[INPUT — start]

(* ===== verification/UdpClientSteps.v ===== *)
(** The UDP client around its connections: how one begins and ends, and what every call
    and every step of the reactor does to the client. *)
From S2P Require Import Prelude CMem Sys Flow Chunk ChunkFacts ChunkProps SocksClient SocksClientFacts TcpClient Packet Device DevicePump Addr AddrFacts.
From S2P Require Import UdpClient Datagram DatagramFacts UdpClientFacts.

(** ** Keys *)
Lemma compare_zero a b : B_COMPARE a b = 0 <-> a = b.
Proof. unfold B_COMPARE. destruct (Z.ltb_spec b a), (Z.ltb_spec a b); lia. Qed.
Lemma memcmp_sign_sym a b : memcmp_sign a b = 0 -> memcmp_sign b a = 0.
Proof.
  revert b. induction a as [|x a IH]; intros [|y b]; simpl; try done. rewrite (Z.eqb_sym y x).
  destruct (Z.eqb_spec x y) as [|Hn]; [apply IH|]. intros H%(proj1 (compare_zero _ _)). by destruct Hn.
Qed.
Lemma order_sym a b : BAddr_CompareOrder a b = 0 -> BAddr_CompareOrder b a = 0.
Proof.
  unfold BAddr_CompareOrder. destruct (Z.eqb_spec (B_COMPARE (ba_type a) (ba_type b)) 0) as [E|E]; simpl; [|done].
  apply (proj1 (compare_zero _ _)) in E. rewrite E, (proj2 (compare_zero _ _) eq_refl). simpl.
  destruct (ba_type b =? BADDR_TYPE_IPV4); [|destruct (ba_type b =? BADDR_TYPE_IPV6); [|done]].
  - destruct (Z.eqb_spec (B_COMPARE (ntoh32 (slice (ba_ipv4 a) 0 4)) (ntoh32 (slice (ba_ipv4 b) 0 4))) 0) as [E2|E2]; simpl; [|done].
    apply (proj1 (compare_zero _ _)) in E2. rewrite E2, (proj2 (compare_zero _ _) eq_refl). simpl. intros H%(proj1 (compare_zero _ _)). by apply (proj2 (compare_zero _ _)).
  - destruct (Z.eqb_spec (memcmp_sign (slice (ba_ipv6 a) 0 16) (slice (ba_ipv6 b) 0 16)) 0) as [E2|E2]; simpl; [|done].
    rewrite (memcmp_sign_sym _ _ E2). simpl. intros H%(proj1 (compare_zero _ _)). by apply (proj2 (compare_zero _ _)).
Qed.
Lemma order_refl a : BAddr_CompareOrder a a = 0.
Proof.
  assert (Hm : forall l, memcmp_sign l l = 0) by (induction l as [|x l IH]; simpl; [done|by rewrite Z.eqb_refl]).
  unfold BAddr_CompareOrder. rewrite !(proj2 (compare_zero _ _) eq_refl), Hm. simpl. by repeat case_match.
Qed.

(** What a call adds to the count of what is open. *)
Definition opens (k : Z) (h h' : hist) : Prop := traces h' = (msgs_sent h, msgs_got h, msgs_given h, opened h + k).
Lemma opens_quiet k h h' h'' : opens k h h' -> quiet h' h'' -> opens k h h''.
Proof. unfold opens, quiet. by intros <- ->. Qed.
Lemma quiet_opens k h h' h'' : quiet h h' -> opens k h' h'' -> opens k h h''.
Proof. unfold opens, quiet, traces. intros [= -> -> -> ->]. done. Qed.
Lemma opens_trans j k h h' h'' : opens j h h' -> opens k h' h'' -> opens (j + k) h h''.
Proof. unfold opens, traces. intros [= -> -> -> ->] [= -> -> -> ->]. by rewrite Z.add_assoc. Qed.
Lemma opens_0 h h' : opens 0 h h' <-> quiet h h'.
Proof. unfold opens, quiet, traces. by rewrite Z.add_0_r. Qed.

(** ** The end of a connection *)
Section ending.
Context {OS : Os}.

Lemma wpp_socks_end o h (Q : unit -> BSocksClient -> hist -> Prop) :
  (forall o' h', opens (-1) h h' -> Q tt o' h') -> wpp BSocksClient_Free o h Q.
Proof.
  intros HQ. unfold BSocksClient_Free, free_up_io, free_control_io.
  assert (Hend : forall o' h', quiet h h' ->
     wpp (_ ← syscall CConnectorFree; pmod (fun o => o <| o_continue_job := false |>);;
          match o_buffer o with
          | Some m => _ ← syscall (CFree m); pmod (fun o => o <| o_buffer := None |>)
          | None => mret tt
          end) o' h' Q).
  { intros o' h' Hq. repeat wpp_step. destruct (o_buffer o); repeat wpp_step; apply HQ; eapply (quiet_opens _ _ _ _ Hq); done. }
  do 3 wpp_step. destruct (bool_decide (o_state o = STATE_CONNECTING)); simpl.
  - wpp_step. by apply Hend.
  - wpp_step. destruct (bool_decide (o_state o = STATE_UP)); repeat wpp_step; by apply Hend.
Qed.

Lemma wpp_dg_send_free w h (Q : unit -> gworld -> hist -> Prop) : ds_inited (g_dg w) = true ->
  (forall d' h', quiet h h' -> ds_inited d' = false -> dr_inited d' = dr_inited (g_dg w) -> Q tt (w <| g_dg := d' |>) h') ->
  wpp BDatagram_SendAsync_Free w h Q.
Proof.
  intros Hi HQ. unfold BDatagram_SendAsync_Free, gdg, mdg, set_fd_events, gdg. do 3 wpp_step. apply wpp_passert; [done|]. repeat wpp_step. by apply HQ.
Qed.
Lemma wpp_dg_recv_free w h (Q : unit -> gworld -> hist -> Prop) : dr_inited (g_dg w) = true ->
  (forall d' h', quiet h h' -> dr_inited d' = false -> ds_inited d' = ds_inited (g_dg w) -> Q tt (w <| g_dg := d' |>) h') ->
  wpp BDatagram_RecvAsync_Free w h Q.
Proof.
  intros Hi HQ. unfold BDatagram_RecvAsync_Free, gdg, mdg, set_fd_events, gdg. do 3 wpp_step. apply wpp_passert; [done|]. repeat wpp_step. by apply HQ.
Qed.
Lemma wpp_dg_free w h (Q : unit -> gworld -> hist -> Prop) : ds_inited (g_dg w) = false -> dr_inited (g_dg w) = false ->
  (forall h', opens (-1) h h' -> Q tt w h') -> wpp BDatagram_Free w h Q.
Proof.
  intros Hs Hr HQ. unfold BDatagram_Free, gdg. do 3 wpp_step. apply wpp_passert; [by rewrite Hr|]. wpp_step. apply wpp_passert; [by rewrite Hs|].
  repeat wpp_step. by apply HQ.
Qed.

Lemma wpp_with_con {A} c (p : Prog UdpCon A) o h (Q : A * UdpCon -> SocksUdpClient -> hist -> Prop) :
  wpp p c h (fun a c' h' => Q (a, c') o h') -> wpp (with_con c p) o h Q.
Proof. unfold wpp, with_con. by destruct (p c h) as [[[? ?] ?]| |]. Qed.

(** The objects of a connection go, whatever they were doing. *)
Lemma wpp_connection_free c o h (Q : unit -> SocksUdpClient -> hist -> Prop) : con_inited c -> 0 < su_num o ->
  (forall h', opens (-2) h h' ->
     Q tt ((o <| su_num := su_num o - 1 |>) <| su_conns := remove_connection c (su_conns o) |>) h') ->
  wpp (connection_free c) o h Q.
Proof.
  intros [Hi1 Hi2] Hn HQ. unfold connection_free. do 3 wpp_step. apply wpp_passert; [by apply Z.ltb_lt|]. repeat wpp_step.
  apply wpp_with_con. unfold recv_buffer_Free, send_buffer_Free, BufferWriter_Free, PacketPassInactivityMonitor_Free. repeat wpp_step.
  apply wpp_con_dg, wpp_dg_recv_free; [exact Hi2|]. intros d1 h1 Q1 E1 E2. simpl. repeat wpp_step.
  apply wpp_mbuffer, wp_ok. repeat wpp_step. apply wpp_udp_set_timer. intros h2 Q2. apply wpp_mbuffer, wp_ok. repeat wpp_step.
  apply wpp_con_dg, wpp_dg_send_free; [simpl; by rewrite E2|]. intros d2 h3 Q3 E3 E4. simpl in *. repeat wpp_step.
  apply wpp_con_socks, wpp_socks_end. intros s h4 Q4. simpl. repeat wpp_step.
  apply wpp_con_dg, wpp_dg_free; [exact E3|simpl; by rewrite E4|]. intros h5 Q5. simpl. repeat wpp_step. simpl.
  assert (Hq : opens (-2) h h5).
  { assert (Hq3 : quiet h h3) by (eapply quiet_trans; [|exact Q3]; eapply quiet_trans; [|exact Q2]; exact Q1).
    exact (opens_trans (-1) (-1) _ _ _ (quiet_opens _ _ _ _ Hq3 Q4) Q5). }
  case_match; repeat wpp_step; apply HQ; exact Hq.
Qed.
End ending.

(** ** The beginning of a connection *)
Section beginning.
Context {OS : Os}.

Lemma wpp_dg_init family w h (Q : bool -> gworld -> hist -> Prop) : BDatagram_AddressFamilySupported family = true ->
  (forall d' h', quiet h h' -> Q false (w <| g_dg := d' |>) h') ->
  (forall d' h', opens 1 h h' -> ds_inited d' = false -> dr_inited d' = false -> ds_have_addrs d' = false -> dr_started d' = false ->
     dg_wait_events d' = 0 -> Q true (w <| g_dg := d' |>) h') ->
  wpp (BDatagram_Init family) w h Q.
Proof.
  intros Hf Q0 Q1. unfold BDatagram_Init, mdg. wpp_step. apply wpp_passert; [done|].
  assert (Hd : exists x, family_socket_to_sys family = Ok x).
  { unfold BDatagram_AddressFamilySupported in Hf. unfold family_socket_to_sys. destruct (family =? BADDR_TYPE_IPV4); [eauto|]. simpl in Hf. rewrite Hf. eauto. }
  destruct Hd as [x Hx]. do 2 wpp_step. rewrite Hx. apply wp_ok. do 4 wpp_step. set (s := os_reply h (CSocket x SOCK_DGRAM)).
  destruct (Z.ltb_spec (rv s) 0) as [Hn|Hp]; [wpp_step; apply Q0; unfold quiet, traces; simpl; fold s; rewrite (proj2 (Z.leb_gt _ _) Hn), Z.add_0_r; done|].
  assert (H1 : forall h', quiet ((CSocket x SOCK_DGRAM, s) :: h) h' -> opens 1 h h').
  { intros h' Hq. unfold opens, quiet, traces in *. rewrite Hq. simpl. by rewrite (proj2 (Z.leb_le _ _) Hp). }
  assert (Hfail : forall d' h', quiet ((CSocket x SOCK_DGRAM, s) :: h) h' ->
    wpp (_ ← syscall (CClose (rv s)); mret false) (w <| g_dg := d' |>) h' Q).
  { intros d' h' Hq. repeat wpp_step. apply Q0. apply H1 in Hq. unfold opens, quiet, traces in *. simpl. injection Hq as -> -> -> ->. do 2 f_equal. lia. }
  do 2 wpp_step. case_match; [by apply Hfail|]. wpp_step.
  assert (Hinfo : forall (P : unit -> gworld -> hist -> Prop) w1 h1, (forall h2, quiet h1 h2 -> P tt w1 h2) -> wpp (set_pktinfo (rv s) family) w1 h1 P).
  { intros P w1 h1 HP. unfold set_pktinfo. repeat case_match; repeat wpp_step; by apply HP. }
  apply Hinfo. intros h2 Hq2. do 2 wpp_step. case_match; [apply Hfail; exact Hq2|]. repeat wpp_step. apply Q1; try done. apply H1. exact Hq2.
Qed.

Lemma wpp_socks_begin server auth dest udp o h (Q : bool -> BSocksClient -> hist -> Prop) :
  ba_type server <> BADDR_TYPE_NONE -> auth_ok auth ->
  (forall o' h', quiet h h' -> Q false o' h') -> (forall o' h', opens 1 h h' -> Q true o' h') ->
  wpp (BSocksClient_Init server auth dest udp) o h Q.
Proof.
  intros Hs Ha Q0 Q1. unfold BSocksClient_Init, set_state. wpp_step. apply wpp_passert; [by apply negb_true_iff, Z.eqb_neq|].
  wpp_step. apply wpp_passert.
  { apply forallb_forall. intros ai Hin. unfold auth_ok in Ha. rewrite List.Forall_forall in Ha. destruct (Ha ai Hin) as [Ht _].
    apply orb_true_iff. by destruct Ht as [-> | ->]; [left|right]. }
  do 4 wpp_step. set (r := os_reply _ _). destruct (rv r =? 0) eqn:E; repeat wpp_step.
  - apply Q0. unfold quiet, traces. simpl. fold r. by rewrite E, Z.add_0_r.
  - apply Q1. unfold opens, traces. simpl. fold r. by rewrite E.
Qed.

Lemma wp_packet_buffer_init M num mem : 0 <= M < 2 ^ 31 -> 0 < num -> BLOCK * ((num + 1) * nblocks M) < 2 ^ 31 ->
  (forall m, mem = Some m -> zlen m = BLOCK * ChunkBuffer2_calc_blocks M num) ->
  let i := PacketRecvInterface_ STATE_NONE M false 0 false 0 in
  let o := PacketPassInterface_ STATE_NONE M false 0 0 false false false false in
  wp (PacketBuffer_Init i o num (fun _ => mem)) (fun r => match r with
    | None => True
    | Some b => link_ok num (BufferLink b [] []) [] [] /\ pb_input_mtu b = M /\ pb_output b = o /\ pri_state (pb_input b) = STATE_OPERATION_PENDING
    end).
Proof.
  intros HM Hn Hmax Hmem i o. unfold PacketBuffer_Init, assert_. simpl. rewrite Z.leb_refl, (proj2 (Z.ltb_lt _ _) Hn). simpl.
  rewrite calc_blocks_eq in Hmem |- * by lia. pose proof (nblocks_pos M (proj1 HM)). rewrite (proj2 (Z.ltb_ge _ _)) by nia.
  destruct mem as [m|]; [|done]. specialize (Hmem m eq_refl). apply wp_bind, wp_chunk_init; [done|done|lia|nia|].
  intros c Hh Hmtu Hsz. apply wp_bind.
  pose proof (wp_receive_if (PacketBuffer_ i M o c) []) as Hrec. simpl in Hrec.
  rewrite (proj2 (Z.leb_le _ _)) in Hrec.
  2:{ destruct Hh as (Hcc & [Hv _] & _). pose proof (core_bounds _ _ Hcc) as Hbb. pose proof (nblocks_bound M (proj1 HM)).
      assert (cb_used c = 0) by (apply Hbb; done). destruct (Hv ltac:(lia)) as [_ ->]. unfold BLOCK in *. lia. }
  destruct (wp_inv _ _ (Hrec Hh (proj1 HM) eq_refl eq_refl eq_refl eq_refl)) as (b & Hb & i' & -> & Hi). rewrite Hb. apply wp_ok, wp_ok.
  split; [|split; [done|split; [done|]]].
  - pose proof (nblocks_bound M (proj1 HM)). constructor; simpl; try done; unfold BLOCK in *; lia.
  - simpl. simpl in Hb. clear -Hb. unfold buffer_receive, PacketRecvInterface_Receiver_Recv in Hb.
    simpl in Hb. apply bind_ok_inv in Hb as (q & _ & Hb). injection Hb as <-. done.
Qed.

(** what a connection starts with *)
Record first_ok (udp_mtu : Z) (c : UdpCon) : Prop := FirstOk {
  fo_local : is_ip (uc_local_addr c) = true;
  fo_data : exists data, uc_first_data c = Some data /\ zlen data <= udp_mtu;
  fo_remote : is_ip (uc_first_remote_addr c) = true /\ zlen (ba_body (uc_first_remote_addr c)) = 24 }.
(** MTUs and a number of packets for which the buffer can be made *)
Record sizes_ok (num udp_mtu socks_mtu : Z) : Prop := SizesOk {
  si_mtu : 0 <= udp_mtu /\ socks_mtu = udp_mtu + 22 /\ socks_mtu < 2 ^ 31;
  si_num : 0 < num;
  si_max : BLOCK * ((num + 1) * nblocks socks_mtu) < 2 ^ 31 }.

Lemma wpp_fail2 c h (Q : bool -> UdpCon -> hist -> Prop) data : uc_first_data c = Some data ->
  (forall c' h', uc_local_addr c' = uc_local_addr c -> quiet h h' -> Q false c' h') -> wpp init_fail2 c h Q.
Proof.
  intros Hd HQ. unfold init_fail2. repeat wpp_step. apply (wpp_deref _ data); [exact Hd|]. repeat wpp_step. by apply HQ.
Qed.
Lemma wpp_fail3 c h (Q : bool -> UdpCon -> hist -> Prop) data : uc_first_data c = Some data ->
  ds_inited (uc_dg c) = false -> dr_inited (uc_dg c) = false ->
  (forall c' h', uc_local_addr c' = uc_local_addr c -> opens (-1) h h' -> Q false c' h') -> wpp init_fail3 c h Q.
Proof.
  intros Hd Hi1 Hi2 HQ. unfold init_fail3. wpp_step. apply wpp_con_dg, wpp_dg_free; [done|done|]. intros h1 H1.
  eapply wpp_fail2; [exact Hd|]. intros c' h' ? ?. apply HQ; [done|]. by eapply opens_quiet.
Qed.
Lemma wpp_fail4 c h (Q : bool -> UdpCon -> hist -> Prop) data : uc_first_data c = Some data ->
  ds_inited (uc_dg c) = true -> dr_inited (uc_dg c) = false ->
  (forall c' h', uc_local_addr c' = uc_local_addr c -> opens (-2) h h' -> Q false c' h') -> wpp init_fail4 c h Q.
Proof.
  intros Hd Hi1 Hi2 HQ. unfold init_fail4, BufferWriter_Free, PacketPassInactivityMonitor_Free. wpp_step. apply wpp_mbuffer, wp_ok. do 2 wpp_step.
  apply wpp_udp_set_timer. intros h1 Q1. apply wpp_mbuffer, wp_ok. wpp_step.
  apply wpp_con_dg, wpp_dg_send_free; [exact Hi1|]. intros d2 h2 Q2 E2 E3. wpp_step.
  apply wpp_con_socks, wpp_socks_end. intros o h3 Q3. eapply wpp_fail3; [exact Hd|exact E2|simpl; by rewrite E3|].
  intros c' h' ? Q4. apply HQ; [done|].
  exact (opens_trans (-1) (-1) _ _ _ (quiet_opens _ _ _ _ (quiet_trans _ _ _ Q1 Q2) Q3) Q4).
Qed.
Lemma wpp_fail5 c h (Q : bool -> UdpCon -> hist -> Prop) data : uc_first_data c = Some data ->
  ds_inited (uc_dg c) = true -> dr_inited (uc_dg c) = true ->
  (forall c' h', uc_local_addr c' = uc_local_addr c -> opens (-2) h h' -> Q false c' h') -> wpp init_fail5 c h Q.
Proof.
  intros Hd Hi1 Hi2 HQ. unfold init_fail5, send_buffer_Free. repeat wpp_step. apply wpp_con_dg, wpp_dg_recv_free; [exact Hi2|].
  intros d1 h1 Q1 E1 E2. repeat wpp_step. eapply wpp_fail4; [exact Hd|simpl; by rewrite E2|exact E1|].
  intros c' h' ? Q4. apply HQ; [done|]. eapply quiet_opens; [|exact Q4]. exact Q1.
Qed.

[INPUT — finish]

● PROBLEM TO WORK ON: Print exactly, and only, the lines beginning at the top of the listing and ending at the line with "- destruct (Z.eqb_spec (B_COMPARE".

● TASK RESULT:
(* ===== verification/UdpClientSteps.v ===== *)
(** The UDP client around its connections: how one begins and ends, and what every call
    and every step of the reactor does to the client. *)
From S2P Require Import Prelude CMem Sys Flow Chunk ChunkFacts ChunkProps SocksClient SocksClientFacts TcpClient Packet Device DevicePump Addr AddrFacts.
From S2P Require Import UdpClient Datagram DatagramFacts UdpClientFacts.

(** ** Keys *)
Lemma compare_zero a b : B_COMPARE a b = 0 <-> a = b.
Proof. unfold B_COMPARE. destruct (Z.ltb_spec b a), (Z.ltb_spec a b); lia. Qed.
Lemma memcmp_sign_sym a b : memcmp_sign a b = 0 -> memcmp_sign b a = 0.
Proof.
  revert b. induction a as [|x a IH]; intros [|y b]; simpl; try done. rewrite (Z.eqb_sym y x).
  destruct (Z.eqb_spec x y) as [|Hn]; [apply IH|]. intros H%(proj1 (compare_zero _ _)). by destruct Hn.
Qed.
Lemma order_sym a b : BAddr_CompareOrder a b = 0 -> BAddr_CompareOrder b a = 0.
Proof.
  unfold BAddr_CompareOrder. destruct (Z.eqb_spec (B_COMPARE (ba_type a) (ba_type b)) 0) as [E|E]; simpl; [|done].
  apply (proj1 (compare_zero _ _)) in E. rewrite E, (proj2 (compare_zero _ _) eq_refl). simpl.
  destruct (ba_type b =? BADDR_TYPE_IPV4); [|destruct (ba_type b =? BADDR_TYPE_IPV6); [|done]].
  - destruct (Z.eqb_spec (B_COMPARE (ntoh32 (slice (ba_ipv4 a) 0 4)) (ntoh32 (slice (ba_ipv4 b) 0 4))) 0) as [E2|E2]; simpl; [|done].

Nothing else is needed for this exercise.